Yuuki s'installe dans le fauteuil, souriante, avant d'allumer la console et de brancher le jeu. Je m'empare d'une manette avant de me poser à côté d'elle, et la petite me sourit.

« Tu sais, j'aime bien jouer avec toi, Reina ! Toi au moins, tu n'essaies pas de me voler mon titre...

— Tu n'as personne avec qui jouer, Yuuki ?

— Non... avant oui. Shô. Mais Shô est mort.e, elle soupire, et même si j'aime bien jouer avec Junko, c'est pas pareil. Elle aime pas les mêmes jeux que moi et des fois j'ai l'impression qu'elle se force... »

Elle pousse un profond soupir avant de se caler dans le fauteuil.

« Enfin je devrais pas me plaindre... au moins, elle joue avec moi. Ça m'est jamais arrivé, même à Hope's Peak... »

Je hausse un sourcil.

« Vraiment jamais ? Tu n'avais pas d'amis, ou de frères et sœurs ? Ou même d'amis sur Internet ? »

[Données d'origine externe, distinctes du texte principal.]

(* ===== verification/Text.v ===== *)
(** * Text: the string operations of the Rust standard library the program uses

    A [str] is the sequence of its Unicode scalar values ([rstr], a [list N]); byte
    lengths and byte views go through its UTF-8 encoding. Packets and other byte
    strings are [list Z] with values 0..255. *)

From S2P Require Import Prelude.
From Stdlib Require Import Ascii.

Local Open Scope Z_scope.

(** A character literal. *)
Definition ch (a : ascii) : N := N_of_ascii a.

(** [char::is_whitespace]: the Unicode White_Space property. *)
Definition is_whitespace (c : N) : bool :=
  ((9 <=? c) && (c <=? 13) || (c =? 32) || (c =? 133) || (c =? 160) || (c =? 5760)
   || (8192 <=? c) && (c <=? 8202) || (c =? 8232) || (c =? 8233) || (c =? 8239)
   || (c =? 8287) || (c =? 12288))%N.

(** ** UTF-8 *)
Definition utf8_char (c : N) : list Z :=
  let c := Z.of_N c in
  if c <? 0x80 then [c]
  else if c <? 0x800 then [0xC0 + c / 64; 0x80 + c mod 64]
  else if c <? 0x10000 then [0xE0 + c / 4096; 0x80 + (c / 64) mod 64; 0x80 + c mod 64]
  else [0xF0 + c / 262144; 0x80 + (c / 4096) mod 64; 0x80 + (c / 64) mod 64; 0x80 + c mod 64].

(** [str::as_bytes] *)
Definition as_bytes (s : rstr) : list Z := s ≫= utf8_char.

(** [str::len]: the length in bytes. *)
Definition str_len (s : rstr) : Z := Z.of_nat (length (as_bytes s)).

(** A byte string literal such as [b"..."]. *)
Definition bytes (s : String.string) : list Z := Z.of_N <$> str s.

(** [String::from_utf8_lossy]: every maximal ill-formed part becomes U+FFFD. [sequence]
    gives the allowed ranges of the bytes after a lead byte, and the lead byte's bits. *)
Definition sequence (b : Z) : option (list (Z * Z) * Z) :=
  if (0xC2 <=? b) && (b <=? 0xDF) then Some ([(0x80, 0xBF)], b - 0xC0)
  else if b =? 0xE0 then Some ([(0xA0, 0xBF); (0x80, 0xBF)], 0)
  else if b =? 0xED then Some ([(0x80, 0x9F); (0x80, 0xBF)], b - 0xE0)
  else if (0xE1 <=? b) && (b <=? 0xEF) then Some ([(0x80, 0xBF); (0x80, 0xBF)], b - 0xE0)
  else if b =? 0xF0 then Some ([(0x90, 0xBF); (0x80, 0xBF); (0x80, 0xBF)], 0)
  else if (0xF1 <=? b) && (b <=? 0xF3) then Some ([(0x80, 0xBF); (0x80, 0xBF); (0x80, 0xBF)], b - 0xF0)
  else if b =? 0xF4 then Some ([(0x80, 0x8F); (0x80, 0xBF); (0x80, 0xBF)], b - 0xF0)
  else None.

(** [wanted] is what may still follow in the current character, [acc] its bits so far. *)
Fixpoint decode_lossy (wanted : list (Z * Z)) (acc : Z) (bs : list Z) : rstr :=
  match bs with
  | [] => match wanted with [] => [] | _ => [0xFFFD%N] end
  | b :: bs' =>
      let start :=
        if b <? 0x80 then Z.to_N b :: decode_lossy [] 0 bs'
        else match sequence b with
             | Some (ranges, bits) => decode_lossy ranges bits bs'
             | None => 0xFFFD%N :: decode_lossy [] 0 bs'
             end in
      match wanted with
      | [] => start
      | (lo, hi) :: wanted' =>
          if (lo <=? b) && (b <=? hi) then
            let acc := acc * 64 + (b - 0x80) in
            match wanted' with
            | [] => Z.to_N acc :: decode_lossy [] 0 bs'
            | _ => decode_lossy wanted' acc bs'
            end
          else 0xFFFD%N :: start
      end
  end.
Definition from_utf8_lossy (bs : list Z) : rstr := decode_lossy [] 0 bs.

(** [str::from_utf8]: [None] for ill-formed input. *)
Fixpoint decode_strict (wanted : list (Z * Z)) (acc : Z) (bs : list Z) : option rstr :=
  match bs with
  | [] => match wanted with [] => Some [] | _ => None end
  | b :: bs' =>
      match wanted with
      | [] =>
          if b <? 0x80 then cons (Z.to_N b) <$> decode_strict [] 0 bs'
          else '(ranges, bits) ← sequence b; decode_strict ranges bits bs'
      | (lo, hi) :: wanted' =>
          if (lo <=? b) && (b <=? hi) then
            let acc := acc * 64 + (b - 0x80) in
            match wanted' with
            | [] => cons (Z.to_N acc) <$> decode_strict [] 0 bs'
            | _ => decode_strict wanted' acc bs'
            end
          else None
      end
  end.
Definition from_utf8 (bs : list Z) : option rstr := decode_strict [] 0 bs.

(** ** Trimming and splitting *)
Fixpoint trim_start_by (P : N -> bool) (s : rstr) : rstr :=
  match s with
  | c :: s' => if P c then trim_start_by P s' else s
  | [] => []
  end.

Definition trim_end_by (P : N -> bool) (s : rstr) : rstr :=
  reverse (trim_start_by P (reverse s)).

(** [str::trim] *)
Definition trim (s : rstr) : rstr := trim_end_by is_whitespace (trim_start_by is_whitespace s).

(** [str::split_once] on a character. *)
Fixpoint split_once (d : N) (s : rstr) : option (rstr * rstr) :=
  match s with
  | [] => None
  | c :: s' =>
      if decide (c = d) then Some ([], s')
      else '(a, b) ← split_once d s'; Some (c :: a, b)
  end.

Yuuki pince les lèvres. Et le silence flotte quelques instants dans la salle, seulement interrompu par le thème musical de Brawl, avant qu'elle ne se décide à me répondre.

« Non, jamais. Je n'avais pas le droit d'avoir des amis, et ma famille ne voulait pas que je joue. Ils voulaient que je travaille... »

Je grimace. Oh, ça sent pas bon, cette histoire...

Je ne sais pas si Yuuki se sent vraiment bien heureuse à m'en parler, ou même si j'ai le droit de la questionner, mais de toute façon elle ne me laisse pas le temps de me répondre. C'est à peine si elle me regarde.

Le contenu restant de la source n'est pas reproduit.